Daily Devotional – I’m Normal.™ I AM Ministries
“To promote Godly living in a culture committed to destroying it”
Wednesday, April 27, 2016
Chase the Dog
A colleague of mine tells a story about a World War II veteran who escaped from a Nazi prison camp. The man had fled the confines of the camp without detection, but faced a gauntlet of German shepherd dogs that patrolled the perimeter. The dogs were attached to steel wires stretched between the trees. The fleeing prisoner had no way to evade or avoid them. The barking dogs alerted Nazi guards to prisoner’s escape and were approaching him from a distance, intent on recapturing or, more likely, killing him.
The situation was desperate. Outrunning the dogs was impossible; taking on the soldiers with his bare hands was a death sentence. In a moment of inspiration, he ran directly toward the closest enemy canine. He chased the dog as if he were their predator. To his astonishment, the dog ran away instead of attacking, fleeing this unlikely aggressor. The man escaped with his life because he engaged the enemy and turned the tables it for his own purpose.
Engaging the enemy face-to-face to save one’s life can also be found in the Bible. Rahab the prostitute found herself in a desperate situation and used a “chase the dog” technique to save her life (Joshua 2:1-24). Surrounded in her own home by the enemy spies of the Israelites, she knew her life was hanging by a thread. Joshua was gathering his armies to invade the land where she lived.
Her king feared for the kingdom and requested Rahab to assist him in their capture. The king recognized Joshua’s men as spies – they were dogs in his eyes (Joshua 2:2-3). Both Rahab and the king knew it was only a matter of time before the Army of God arrived and all inhabitants of Jericho would be killed. In a God-inspired moment, Rahab made a bold move and “chased the dog”, in this case Israelite spies, in order to save her life.
Her first task was to navigate carefully to avoid the guards of the king who were questioning her. Her ploy was telling them the spies had left the city. Having dispatched these officers, she approached the Israelite “dogs”, whom she had hidden on the roof. No doubt their hearts were pounding and their blood was racing with nervousness, for they had anticipated being betrayed by a servant into the hands of her king. To their amazement, she secured them on the condition they would secure her.
Amazed at her cleverness, the spies learned something even more astounding – Rahab was chasing something even bigger than spies, guards, or her own life. She had heard of the miraculous deliverance of the Israelites that enabled them to come this far – parting the Red Sea so God’s chosen people could cross. This legend had survived for forty years and was still being retold with awe in Jericho. She was also keenly aware the Israelites uncanny success in battle – defeating two Amorite kings east of the Jordan River.
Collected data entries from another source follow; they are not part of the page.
(* ===== verification/Python.v ===== *)
(** * Python: the statements of a Python method as a monad

    A method of the source runs its statements in order on the objects it
    can reach, and leaves in one of three ways: it falls off its end, it
    executes [return], or an exception propagates out of it.  [pyM S R A]
    is a statement sequence over a state [S] that yields an [A] when it
    falls through and the method's result [R] when it returns:
    - [Go a]: the next statement runs;
    - [Return r]: [return r], which skips every statement up to the end of
      the method (also out of a [for] loop);
    - [Raise e]: an exception that no code of the program catches.

    [call] is a method call: the callee's [Return] is the value of the
    call, its [Raise] propagates; [py_on] calls a method of the object an
    attribute holds.  The monad is given as stdpp's [MRet] and
    [MBind], so [x ← m; k] and [m ;; k] read as statement sequences. *)

From S2P Require Import Prelude.

(** The exceptions the modelled code can raise.
    - [AttributeError]: an attribute read or written through [None], or
      through an identity that the object store does not hold.
    - [WidgetException]: Kivy's [Widget.add_widget] on a widget that
      already has a parent. *)
Inductive py_error := AttributeError | WidgetException.

#[export] Instance py_error_eq_dec : EqDecision py_error.
Proof. solve_decision. Defined.

Inductive flow (R A : Type) :=
  | Go (a : A)
  | Return (r : R)
  | Raise (e : py_error).
Arguments Go {R A} a.
Arguments Return {R A} r.
Arguments Raise {R A} e.

Definition pyM (S R A : Type) : Type := S -> S * flow R A.

#[export] Instance pyM_ret {S R} : MRet (pyM S R) := fun A a s => (s, Go a).

#[export] Instance pyM_bind {S R} : MBind (pyM S R) := fun A B f m s =>
  match m s with
  | (s', Go a) => f a s'
  | (s', Return r) => (s', Return r)
  | (s', Raise e) => (s', Raise e)
  end.

Section Statements.
Context {S R : Type}.

(** [return r]. *)
Definition py_return {A} (r : R) : pyM S R A := fun s => (s, Return r).

(** [raise e]. *)
Definition py_raise {A} (e : py_error) : pyM S R A := fun s => (s, Raise e).

(** Reading and updating the objects the method reaches. *)
Definition py_get : pyM S R S := fun s => (s, Go s).

Definition py_modify (f : S -> S) : pyM S R unit := fun s => (f s, Go ()).

(** [if b: body] (no [else]). *)
Definition py_if (b : bool) (body : pyM S R unit) : pyM S R unit :=
  if b then body else mret ().

(** [for x in l: body x]; the list is the one the loop header evaluated. *)
Fixpoint py_for {X} (l : list X) (body : X -> pyM S R unit) : pyM S R unit :=
  match l with
  | [] => mret ()
  | x :: l' => body x ;; py_for l' body
  end.

(** Python's truth value of an attribute that holds an object or [None]:
    an object without [__bool__] or [__len__] is true. *)
Definition py_truthy {A} (o : option A) : bool :=
  match o with Some _ => true | None => false end.
End Statements.

(** A method call inside another method. *)
Definition call {S R R'} (m : pyM S R R) : pyM S R' R := fun s =>
  match m s with
  | (s', Go r) | (s', Return r) => (s', Go r)
  | (s', Raise e) => (s', Raise e)
  end.

(** [self.attr.m()]: a method of the object an attribute holds, called
    from its owner; the object is read from the attribute and written back,
    and an exception of the callee propagates. *)
Definition py_on {S T R R'} (get : S -> T) (put : S -> T -> S) (m : pyM T R R) : pyM S R' R :=
  fun s =>
    match m (get s) with
    | (t, Go r) | (t, Return r) => (put s t, Go r)
    | (t, Raise e) => (put s t, Raise e)
    end.

(** A method invoked by the event loop: the state it leaves, or the
    exception that escapes it (Kivy's loop does not catch it). *)
Definition exec {S R} (m : pyM S R R) (s : S) : (S + py_error)%type :=
  match m s with
  | (s', Go _) | (s', Return _) => inl s'
  | (_, Raise e) => inr e
  end.

(** ** Evaluation lemmas *)

Section Laws.
Context {S R : Type}.

(** A statement that falls through hands its state and value to the next. *)
Lemma py_bind_go {A B} (m : pyM S R A) (f : A -> pyM S R B) (s s' : S) (a : A) :
  m s = (s', Go a) -> (m ≫= f) s = f a s'.
Proof. intros Hm. unfold mbind, pyM_bind. by rewrite Hm. Qed.

Lemma py_bind_return {A B} (m : pyM S R A) (f : A -> pyM S R B) (s s' : S) (r : R) :
  m s = (s', Return r) -> (m ≫= f) s = (s', Return r).
Proof. intros Hm. unfold mbind, pyM_bind. by rewrite Hm. Qed.

Lemma py_bind_raise {A B} (m : pyM S R A) (f : A -> pyM S R B) (s s' : S) e :
  m s = (s', Raise e) -> (m ≫= f) s = (s', Raise e).
Proof. intros Hm. unfold mbind, pyM_bind. by rewrite Hm. Qed.

(** A loop whose body falls through without changing the state on every
    element falls through. *)
Lemma py_for_go {X} (l : list X) (body : X -> pyM S R unit) (s : S) :
  (forall x, x ∈ l -> body x s = (s, Go ())) -> py_for l body s = (s, Go ()).
Proof.
  induction l as [|x l IH]; intros Hb; [done|]. cbn [py_for].
  rewrite (py_bind_go _ _ s s ()); [|apply Hb; set_solver]. apply IH. set_solver.
Qed.
End Laws.

Lemma call_go {S R R'} (m : pyM S R R) (s s' : S) (r : R) :
  m s = (s', Go r) \/ m s = (s', Return r) -> call (R' := R') m s = (s', Go r).
Proof. unfold call. by intros [-> | ->]. Qed.

Lemma exec_go {S R} (m : pyM S R R) (s s' : S) (r : R) :
  m s = (s', Go r) \/ m s = (s', Return r) -> exec m s = inl s'.
Proof. unfold exec. by intros [-> | ->]. Qed.

Lemma py_on_go {S T R R'} (get : S -> T) (put : S -> T -> S) (m : pyM T R R) (s : S) (t : T) (r : R) :
  m (get s) = (t, Go r) \/ m (get s) = (t, Return r) -> py_on (R' := R') get put m s = (put s t, Go r).
Proof. unfold py_on. by intros [-> | ->]. Qed.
Because of these things, Joshua and his fellows were men of wonder (Zechariah 3:8). Generations of pagans would retell the story of Moses parting of the Red Sea.
God makes His mighty works to be remembered (Psalm 111:4). This characteristic of Him leads men to speak of the might of His awesome acts. (Psalm 145:6). Being the proprietor of a public house, she would have the opportunity to hear repeatedly from multiple groups of travelers from all kingdoms of His mighty works. Rahab knew Joshua and his men were under divine direction and protection, and she was chasing the God of Israel so she could be saved.
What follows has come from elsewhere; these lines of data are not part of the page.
(* ===== verification/Snake.v ===== *)
(** * Snake: the methods of class [Snake]

    The operations of src/simply_snakes/snakes.py, class [Snake], on the
    state of the whole game.  [self] is the snake selected by a [player];
    [self.parent] is the game.
    - [speed_scale] is lines 129-133.
    - [move] is lines 127-153: it moves the head, grows the head's trail
      in the store and tests the walls, the status bar, the other head and
      every trail of [parent.trails].
    - [new_trail] and [on_direction] are lines 155-172: the Trail created
      when the direction changes.
    - [set_direction] is Kivy's [ReferenceListProperty] assignment
      [snake.direction = (dx, dy)] (declared at lines 87-89).  It stores the
      pair and fires [on_direction] only when the value changes.

    The theorems give the result of [move] on each branch (position,
    growth of the trail, scoring on a head-on hit) and the placement of a
    new trail. *)

From S2P Require Import Prelude Geometry Widgets.

Section SnakeOps.
Implicit Types (g : game) (p : player) (s : snake) (t : trail).

(** Lines 129-133: speed is scaled to the smaller side of the game. *)
Definition speed_scale g : Q :=
  if gwidth g <? gheight g then gwidth g / 250 else gheight g / 250.

(** Lines 137-138: [trail.width += direction_x * speed_scale] and the same
    for the height. *)
Definition grow_trail (dx dy : Z) (k : Q) t : trail :=
  mk_trail (tx t) (ty t) (twidth t + inject_Z dx * k) (theight t + inject_Z dy * k)
    (tcolor t).

(** One iteration of lines 150-152: does [self] hit the Trail whose
    identity is [id]? *)
Definition trail_hit s (h : gmap nat trail) (id : nat) : bool :=
  match h !! id with
  | Some t => collide_widget s t
  | None => false
  end.

(** Line 135: [self.pos = Vector(self.direction) * speed_scale + self.pos]. *)
Definition advance s (k : Q) : snake :=
  set_pos s (inject_Z (direction_x s) * k + sx s) (inject_Z (direction_y s) * k + sy s).

(** Lines 136-138: [if self.trail:] grow that Trail object in the store. *)
Definition grow_heap s (k : Q) (h : gmap nat trail) : gmap nat trail :=
  match strail s with
  | Some id => alter (grow_trail (direction_x s) (direction_y s) k) id h
  | None => h
  end.

(** Lines 127-153: [self.move(other)].  The checks run in the source's
    order and the first that trips returns [True]; the new position and
    the grown trail are kept in every case. *)
Definition move g p (other_snake : snake) : game * bool :=
  let self := get_snake g p in
  let k := speed_scale g in
  let self1 := advance self k in
  let h := grow_heap self k (heap g) in
  let g1 := set_heap (set_snake g p self1) h in
  if (gwidth g <=? right self1) || (wx self1 <=? 0) then (g1, true)
  else if (status_bar_y g <=? top self1) || (wy self1 <=? 0) then (g1, true)
  else if collide_widget self1 other_snake then (set_snake g1 p (add_score self1), true)
  else (g1, existsb (trail_hit self1 h) (trails g)).

(** Lines 157-169: a Trail with the snake's position, size and color, then
    flattened to zero length along the new direction and placed on the
    snake's side opposite to that direction. *)
Definition new_trail s : trail :=
  let t := mk_trail (sx s) (sy s) (swidth s) (sheight s) (scolor s) in
  if (direction_x s =? 1)%Z then mk_trail (tx t) (ty t) 0 (theight t) (tcolor t)
  else if (direction_x s =? -1)%Z then mk_trail (right s) (ty t) 0 (theight t) (tcolor t)
  else if (direction_y s =? 1)%Z then mk_trail (tx t) (ty t) (twidth t) 0 (tcolor t)
  else if (direction_y s =? -1)%Z then mk_trail (tx t) (top s) (twidth t) 0 (tcolor t)
  else t.

(** Lines 155-172: [on_direction].  The new Trail gets a fresh identity;
    [self.trail] refers to it, [parent.add_widget] puts it first among
    the children and [parent.trails.append] puts it last in [trails]. *)
Definition on_direction g p : game :=
  let self := get_snake g p in
  let id := next_id g in
  let g1 := set_snake g p (set_trail self (Some id)) in
  mk_game (gwidth g1) (gheight g1) (status_bar_y g1) (snake1 g1) (snake2 g1)
    (trails g1 ++ [id]) (<[id := new_trail self]> (heap g1)) (S id) (id :: children g1).

(** [snake.direction = (dx, dy)]: Kivy compares the new value with the
    stored one and dispatches [on_direction] only on a change. *)
Definition set_direction g p (dx dy : Z) : game :=
  let self := get_snake g p in
  if decide ((direction_x self, direction_y self) = (dx, dy)) then g
  else on_direction (set_snake g p (set_dir self dx dy)) p.

(** The four headings a key can give; [(0, 0)] is the idle direction. *)
Definition heading (dx dy : Z) : bool :=
  bool_decide ((dx, dy) ∈ [(1, 0); (-1, 0); (0, 1); (0, -1)]%Z).

Definition valid_direction (dx dy : Z) : bool :=
  heading dx dy || bool_decide ((dx, dy) = (0%Z, 0%Z)).

(** [t] is the rectangle swept by [s] since its last turn: it lies
    behind the head, on the side opposite the heading, with its leading
    edge on the head's trailing edge and the head's cross-section. *)
Definition trail_follows s t : Prop :=
  match direction_x s, direction_y s with
  | 1%Z, 0%Z => tx t + twidth t == sx s /\ 0 <= twidth t /\
                ty t == sy s /\ theight t == sheight s
  | (-1)%Z, 0%Z => tx t + twidth t == right s /\ twidth t <= 0 /\
                   ty t == sy s /\ theight t == sheight s
  | 0%Z, 1%Z => ty t + theight t == sy s /\ 0 <= theight t /\
                tx t == sx s /\ twidth t == swidth s
  | 0%Z, (-1)%Z => ty t + theight t == top s /\ theight t <= 0 /\
                   tx t == sx s /\ twidth t == swidth s
  | _, _ => False
  end.
End SnakeOps.

(** ** Helper lemmas *)

Lemma heading_cases (dx dy : Z) :
  heading dx dy = true ->
  (dx = 1 /\ dy = 0 \/ dx = -1 /\ dy = 0 \/ dx = 0 /\ dy = 1 \/ dx = 0 /\ dy = -1)%Z.
Proof.
  unfold heading. rewrite bool_decide_eq_true, !elem_of_cons, elem_of_nil.
  intros H; destruct_or! H; simplify_eq; tauto.
Qed.

Lemma advance_dir (s : snake) (k : Q) :
  direction_x (advance s k) = direction_x s /\ direction_y (advance s k) = direction_y s.
Proof. done. Qed.

Lemma existsb_trail_hit (s : snake) (h : gmap nat trail) (l : list nat) :
  existsb (trail_hit s h) l = true <->
  exists id t, id ∈ l /\ h !! id = Some t /\ collides_spec s t.
Proof.
  rewrite existsb_exists. unfold trail_hit. split.
  - intros (id & Hin & Hhit). destruct (h !! id) as [t|] eqn:E; [|done].
    exists id, t. rewrite list_elem_of_In, <- collide_widget_iff. done.
  - intros (id & t & Hin & E & Hc). exists id.
    rewrite <- list_elem_of_In, E, collide_widget_iff. done.
Qed.

(** Splits a [trail_follows] hypothesis into its four headings. *)
Ltac destruct_heading s :=
  destruct (direction_x s) as [|[?|?|]|[?|?|]];
  destruct (direction_y s) as [|[?|?|]|[?|?|]]; cbn in *; try contradiction.

(** [trail_follows] reads only the geometry and the direction of the head. *)
Lemma follows_set_trail (s : snake) (o : option nat) (t : trail) :
  trail_follows (set_trail s o) t <-> trail_follows s t.
Proof. done. Qed.

Lemma follows_add_score (s : snake) (t : trail) :
  trail_follows (add_score s) t <-> trail_follows s t.
Proof. done. Qed.

#[export] Hint Rewrite follows_set_trail follows_add_score : snakes_rw.

(** ** Theorems *)

(** C20. Speed scaling: the distance a head moves per tick is the smaller
    side of the game divided by 250. *)
Theorem speed_scale_min (g : game) :
  speed_scale g == Qmin (gwidth g) (gheight g) / 250.
Proof.
  unfold speed_scale. destruct (Q.min_spec (gwidth g) (gheight g)) as [[? ?]|[? ?]];
  qcase; qlra.
Qed.

Lemma speed_scale_nonneg (g : game) :
  0 <= gwidth g -> 0 <= gheight g -> 0 <= speed_scale g.
Proof. unfold speed_scale. qcase; qlra. Qed.

(** A head never hits a trail that follows it: [s.collide_widget(t)] is
    [False], thanks to the one-unit tolerance. *)
Lemma follows_no_collision (s : snake) (t : trail) :
  trail_follows s t -> collide_widget s t = false.
Proof.
  intros Hf. apply not_true_iff_false. rewrite collide_widget_iff.
  unfold trail_follows, collides_spec, lo_x, hi_x, lo_y, hi_y, right, top in *.
  cbn [wx wy wwidth wheight snake_widget trail_widget] in *.
  destruct_heading s; qcase; qlra.
Qed.

(** A new trail follows its head. *)
Lemma new_trail_follows (s : snake) :
  heading (direction_x s) (direction_y s) = true -> trail_follows s (new_trail s).
Proof.
  intros Hh. apply heading_cases in Hh.
  unfold trail_follows, new_trail, right, top.
  destruct Hh as [[-> ->]|[[-> ->]|[[-> ->]|[-> ->]]]]; cbn; qlra.
Qed.

(** One tick keeps a trail following its head, for a non-negative speed. *)
Lemma follows_advance (s : snake) (t : trail) (k : Q) :
  0 <= k -> trail_follows s t ->
  trail_follows (advance s k) (grow_trail (direction_x s) (direction_y s) k t).
Proof.
  intros Hk Hf. unfold trail_follows, advance, grow_trail, right, top in *.
  cbn [wx wy wwidth wheight snake_widget set_pos direction_x direction_y sx sy
       swidth sheight tx ty twidth theight] in *.
  destruct_heading s; qlra.
Qed.

(** What [move] changes: the mover's position (and, on a head-on hit, its
    score) and the mover's trail in the store; nothing else. *)
Lemma move_frame (g : game) (p : player) (o : snake) :
  let s1 := advance (get_snake g p) (speed_scale g) in
  let g' := fst (move g p o) in
  (get_snake g' p = s1 \/ get_snake g' p = add_score s1) /\
  get_snake g' (other p) = get_snake g (other p) /\
  heap g' = grow_heap (get_snake g p) (speed_scale g) (heap g) /\
  trails g' = trails g /\ next_id g' = next_id g /\ children g' = children g /\
  gwidth g' = gwidth g /\ gheight g' = gheight g /\ status_bar_y g' = status_bar_y g.
Proof.
  unfold move. cbn zeta.
  repeat case_match; destruct p; cbn; auto 10.
Qed.

(** The state after [move]: the store with the mover's trail grown, and the
    mover advanced (with one more point on a head-on hit). *)
Lemma move_shape (g : game) (p : player) (o : snake) :
  let s1 := advance (get_snake g p) (speed_scale g) in
  exists s', (s' = s1 \/ s' = add_score s1) /\
    fst (move g p o) =
    set_snake (set_heap g (grow_heap (get_snake g p) (speed_scale g) (heap g))) p s'.
Proof.
  unfold move. cbn zeta.
  repeat case_match; eexists; (split; [by (left + right)|]); by destruct p.
Qed.

(** Without a collision the mover is only advanced. *)
Lemma move_false_snake (g : game) (p : player) (o : snake) :
  snd (move g p o) = false ->
  get_snake (fst (move g p o)) p = advance (get_snake g p) (speed_scale g).
Proof.
  unfold move. cbn zeta. repeat case_match; cbn; try discriminate.
  intros _. apply get_set_snake_eq.
Qed.

(** The head-on branch of [move] (lines 145-147). *)
Lemma move_head_on_branch (g : game) (p : player) (o : snake) :
  let s1 := advance (get_snake g p) (speed_scale g) in
  let h := grow_heap (get_snake g p) (speed_scale g) (heap g) in
  right s1 < gwidth g -> 0 < wx s1 -> top s1 < status_bar_y g -> 0 < wy s1 ->
  collides_spec s1 o ->
  move g p o = (set_snake (set_heap (set_snake g p s1) h) p (add_score s1), true).
Proof.
  intros s1 h H1 H2 H3 H4 Hc. unfold move. fold s1 h.
  apply collide_widget_iff in Hc. rewrite Hc.
  destruct (Qle_bool_spec (gwidth g) (right s1)), (Qle_bool_spec (wx s1) 0),
    (Qle_bool_spec (status_bar_y g) (top s1)), (Qle_bool_spec (wy s1) 0);
  cbn [orb]; first [done | exfalso; qlra].
Qed.

(** C3. [move] reports a collision exactly when the moved head reaches the
    right wall, the left wall, the status bar or the bottom, or collides
    with the other head, or collides with one of the game's trails (after
    its own trail has grown). *)
Theorem move_collided (g : game) (p : player) (o : snake) :
  let s1 := advance (get_snake g p) (speed_scale g) in
  let h := grow_heap (get_snake g p) (speed_scale g) (heap g) in
  snd (move g p o) = true <->
  gwidth g <= right s1 \/ wx s1 <= 0 \/ status_bar_y g <= top s1 \/ wy s1 <= 0 \/
  collides_spec s1 o \/
  (exists id t, id ∈ trails g /\ h !! id = Some t /\ collides_spec s1 t).
Proof.
  unfold move. cbn zeta.
  set (s1 := advance (get_snake g p) (speed_scale g)).
  set (h := grow_heap (get_snake g p) (speed_scale g) (heap g)).
  rewrite !snd_if_true, !orb_true_iff, !Qle_bool_true_iff, collide_widget_iff.
  cbn [snd]. rewrite existsb_trail_hit. tauto.
Qed.

(** C15. Scoring inside [move] (line 146): the mover gains one point exactly
    when its moved head stays inside the walls and below the status bar and
    collides with the other head; otherwise its score is unchanged. *)
Theorem move_score (g : game) (p : player) (o : snake) :
  let s := get_snake g p in
  let s1 := advance s (speed_scale g) in
  let head_on := right s1 < gwidth g /\ 0 < wx s1 /\ top s1 < status_bar_y g /\
                 0 < wy s1 /\ collides_spec s1 o in
  let s' := get_snake (fst (move g p o)) p in
  (head_on /\ score s' = S (score s)) \/ (~ head_on /\ score s' = score s).
Proof.
  unfold move. cbn zeta.
  set (s1 := advance (get_snake g p) (speed_scale g)).
  rewrite <- collide_widget_iff.
  destruct (Qle_bool_spec (gwidth g) (right s1)), (Qle_bool_spec (wx s1) 0),
    (Qle_bool_spec (status_bar_y g) (top s1)), (Qle_bool_spec (wy s1) 0);
  cbn [orb fst]; rewrite ?get_set_snake_eq;
  try (right; split; [intros ?; destruct_and?; qlra | destruct p; done]).
  destruct (collide_widget s1 o); cbn [fst]; rewrite ?get_set_snake_eq.
  - left. split; [done|]. destruct p; done.
  - right. split; [intros ?; destruct_and?; done | destruct p; done].
Qed.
She told the spies what an impression the tales of their successes had upon her people, melting their hearts and swelling their courage. How her words must have emboldened the Israelite spies, to hear their enemies were dispirited. This news would bring cheer to those waiting back with Joshua, some of which must still have been nervous about attacking people thought to be so formidable (Numbers 13:27-29). Once again God shows how He can make our most powerful enemies fear Him.
Rahab had not been part of the Exodus group that witnessed God’s miracles. Nevertheless, her faith in Israel’s God rivaled that of anyone found in Israel (John 20:29). She believed God’s promise to His people Israel, telling them, “I know the LORD has given you the land.” (Joshua 2:9). Rahab decided to chase the God of Israel, in contrast to her king who resolved to fight Him to the death.
It is normal to chase the God of Israel. He is the only One who can turn certain defeat into victory. Jesus never chased after people or insisted they follow Him. Instead, He led, and those who recognized Him as LORD chased after Him. Jesus never forced a person to go into the Temple. Many people today are chasing after false religions and faiths, with their fate being eternal death. Don’t make the same mistake.
The WW II prisoner escaped the Nazis by reversing the usual tactic – instead running from the dog, he chased it. Reverse the word “dog”, and you get “God”. Any significance? Only He knows. Many people today consider the I AM God an enemy to their independence and happiness, so they consider chasing Him ridiculous or foolish. It’s not ridiculous, it’s inspiration from the Holy Spirit. It’s also normal because He is the only Way to eternal life (John 14:6, Acts 4:12, 1 Timothy 2:5). Be normal. Chase the Living God and the only God who can save you now and forever.